The OCE at the FDA has launched Project FrontRunner to begin a discussion among stakeholders in the development of new cancer drugs on shifting the use of such therapies to an earlier timeline in the metastatic setting. The OCE intends to propose for use on a voluntary basis a framework for drug sponsors “that helps identify clinical development programs that may benefit more patients earlier in the course of their disease,” the white paper stated. It is envisioned that this earlier timeline strategy will “improve the data available at the time of approval to facilitate a benefit-risk assessment.” Pazdur noted that Project FrontRunner could be used for jump-starting pediatric trials.
“With the increase in the number of approved cancer treatments, there is a need to continually optimize treatment strategies for newly diagnosed patients with metastatic disease,” states FDA's Project FrontRunner website. The program's lead Lola Fashoyin-Aje, MD, MPH, Acting Associate Director at the OCE, said the initiative is meant to change culture. “We owe that to our patients,” she said.

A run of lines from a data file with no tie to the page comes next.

(** C5. When the remote call is fulfilled with an empty or missing text,
    [analyzeScene] resolves to ["No clear view."], and that string (not the
    empty one) is what [processFrame] hands to [speak]. *)
Theorem analyzeScene_empty_text_fallback :
  forall (base64ImageData : string) (remote : GenerateContentRequest -> Settlement)
         (request : GenerateContentRequest) (text : option string),
    requestOf base64ImageData = Some request ->
    remote request = Fulfilled text ->
    (text = None \/ text = Some "") ->
    analyzeScene base64ImageData remote = Return "No clear view."
    /\ forall (r : Render) (s : AppState),
         let s' := processFrame_resume r (analyzeScene base64ImageData remote) s in
         spoken s' = (spoken s ++ ["No clear view."])%list
         /\ map utteranceText (speechQueue s') = ["No clear view."].
Proof.
  intros base64ImageData remote request text Hreq Hremote Htext.
  pose proof (analyzeScene_cases base64ImageData remote) as H.
  rewrite Hreq, Hremote in H.
  assert (Hfalsy : falsy text = true) by (destruct Htext; subst; reflexivity).
  rewrite Hfalsy in H. rewrite H. split; [reflexivity|].
  intros r s. simpl. split.
  - reflexivity.
  - reflexivity.
Qed.

Lemma analyzeScene_empty_text_fallback_witness :
  analyzeScene "data:image/jpeg;base64,/9j/4AAQ" (fun _ => Fulfilled (Some ""))
  = Return "No clear view.".
Proof.
  refine (proj1 (analyzeScene_empty_text_fallback
                   "data:image/jpeg;base64,/9j/4AAQ" (fun _ => Fulfilled (Some ""))
                   {| model := modelName;
                      contents := [TextPart prompt;
                                   ImagePart {| mimeType := "image/jpeg";
                                                data := "/9j/4AAQ" |}] |}
                   (Some "") _ _ _)).
  - reflexivity.
  - reflexivity.
  - right; reflexivity.
Defined.

(** ** C2: the Frame Sampler *)

Section FrameSamplerProofs.

Import Binary64.
Local Open Scope Q_scope.

Lemma pow2_pos (k : Z) : 0 < pow2 k.
Proof. unfold pow2. now apply Qpower_0_lt. Qed.

Lemma pow2_plus (a b : Z) : pow2 (a + b) == pow2 a * pow2 b.
Proof. unfold pow2. now apply Qpower_plus. Qed.

Lemma pow2_inject (a : Z) : (0 <= a)%Z -> pow2 a == inject_Z (2 ^ a).
Proof. intros H. unfold pow2. symmetry. exact (Zpower_Qpower 2 a H). Qed.

Lemma roundHalfEven_error (y : Q) :
  y - (1 # 2) <= inject_Z (roundHalfEven y) <= y + (1 # 2).
Proof.
  unfold roundHalfEven.
  pose proof (Qfloor_le y) as Hle.
  pose proof (Qlt_floor y) as Hlt.
  rewrite inject_Z_plus in Hlt. change (inject_Z 1) with 1 in Hlt.
  destruct (Qcompare_spec (y - inject_Z (Qfloor y)) (1 # 2)) as [He|Hl|Hg].
  - destruct (Z.even (Qfloor y)).
    + split; lra.
    + rewrite inject_Z_plus. change (inject_Z 1) with 1. split; lra.
  - split; lra.
  - rewrite inject_Z_plus. change (inject_Z 1) with 1. split; lra.
Qed.

(** The exponent chosen for [x] puts the mantissa [x / 2^k] at or above
    [2^52] ... *)
Lemma exponentOf_le (x : Q) : 0 < x -> pow2 (exponentOf x + 52) <= x.
Proof.
  intros Hx. unfold exponentOf.
  set (k := (Z.log2 (Qnum x) - Z.log2 (Z.pos (Qden x)) - 53)%Z).
  destruct (Qle_bool (pow2 (k + 53)) x) eqn:Hb.
  - apply Qle_bool_iff in Hb. now replace (k + 1 + 52)%Z with (k + 53)%Z by lia.
  - clear Hb.
    assert (Hn : (0 < Qnum x)%Z).
    { destruct x as [n d]. unfold Qlt in Hx. simpl in *. lia. }
    pose proof (Z.log2_spec (Qnum x) Hn) as [Ha _].
    pose proof (Z.log2_spec (Z.pos (Qden x)) (Pos2Z.is_pos _)) as [_ Hb].
    pose proof (Z.log2_nonneg (Qnum x)) as Ha0.
    pose proof (Z.log2_nonneg (Z.pos (Qden x))) as Hb0.
    set (a := Z.log2 (Qnum x)) in *. set (b := Z.log2 (Z.pos (Qden x))) in *.
    replace (k + 52)%Z with (a + - (b + 1))%Z by (unfold k; lia).
    rewrite pow2_plus. unfold pow2 at 2. rewrite Qpower_opp. fold (pow2 (b + 1)).
    rewrite (pow2_inject a Ha0), (pow2_inject (b + 1)) by lia.
    assert (Hd : 0 < inject_Z (2 ^ (b + 1))).
    { change 0 with (inject_Z 0). rewrite <- Zlt_Qlt. lia. }
    apply Qle_shift_div_r; [exact Hd|].
    destruct x as [n d]. simpl in *.
    unfold Qle, Qmult, inject_Z. simpl. nia.
Qed.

From the standpoint of patients, Project FrontRunner can offer new, potentially effective treatments to a much larger patient population earlier, emphasized Anne Quinn Young, MPH, Chief Mission Officer at the Multiple Myeloma Research Foundation. “We really do appreciate this effort,” she said.
The white paper notes that, from the outset, there was recognition that the Project FrontRunner model “may not be appropriate for every clinical setting or investigational drug.” Thus the paper provides a proposed framework for considering whether this approach is suitable for a given investigational therapy in a given clinical trial.
Peggy Eastman is a contributing writer.